Mayo Clinic researchers have found that when the type of amyloidosis, a rare and potentially life-threatening disease, is appropriately determined by accurate and effective laboratory testing, it can be treated properly. These results, part of a comprehensive study of 16,175 cases performed at Mayo Clinic over an 11-year period, are reported in Mayo Clinic Proceedings.
“What we were able to show with certainty is that by ordering the correct test to determine the precise identity of the amyloid protein, health care providers can create effective treatment plans,” says Ellen McPhail, M.D., a hematopathologist within the Department of Laboratory Medicine and Pathology at Mayo Clinic and lead study author. “We have built an extremely comprehensive test that can identify all the common and uncommon amyloid types, and we have even discovered new amyloid types and new mutations in hereditary cases never previously seen before.”
Treatment for amyloidosis varies dramatically depending on the amyloid type, and can range from little to no treatment all the way to chemotherapy and organ transplants. There are at least 36 different amyloid types in humans, and it is essential for the type to be accurately identified in order for the correct treatment plan to be determined.
The test, available through Mayo Clinic Laboratories and performed by experts in the Immunostains Laboratory, Division of Anatomic Pathology at Mayo Clinic, uses mass spectrometry to determine the amyloid type. Using a very small amount of tissue, the test unambiguously identifies all amyloid types in a single assay, and it is now considered the gold standard for typing amyloid fibrils in routine practice. Mass spectrometry-based proteomics provides the opportunity to test for all amyloid types, and Mayo Clinic’s expert pathology team utilizes this data to provide a personalized patient profile.
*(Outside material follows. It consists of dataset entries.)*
(** An archive that the directory lists after the log that followed it: a job that is
    done is shown as suspended, since its suspension is read last. *)
Lemma archive_order_matters :
  let start := LogStart (mk_log_job_start 7 20 1 1 0 EmptyString EmptyString "node1") in
  let old := [demo_new; start; LogSusp (mk_log_job_mark 7 30)] in
  let new := [demo_new; start; LogFinish (mk_log_job_finish 7 1001 (job_state_num JOB_DONE) 0 50)] in
  shown_states [("manifest.1", old); ("manifest", new)] = Some [job_state_num JOB_DONE] /\
  shown_states [("manifest", new); ("manifest.1", old)] = Some [job_state_num JOB_SUSPENDED].
Proof. split; vm_compute; reflexivity. Qed.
The researchers identified 21 amyloid types, ranging from hereditary to neoplastic to chronic inflammatory to age-related, in 31 different organs. About 10% of cases were rare amyloid types that are not typically identified by traditional typing methods. Using the data, the researchers were able to demonstrate the frequency of different types in different organs, and also to show that rare amyloid types often have a predilection for specific organs. “We’ve been able to describe demographics such as gender patterns, age ranges, and frequency of the different types within certain organs to provide an excellent overview of the entire landscape of amyloid,” says Dr. McPhail.
Practically speaking, for both amyloidosis patients and the clinicians who treat them, unequivocal identification of the amyloid type is mandatory for optimal treatment. The Mayo Clinic researchers have shown that mass spectrometry-based proteomics is an excellent means of accomplishing this goal.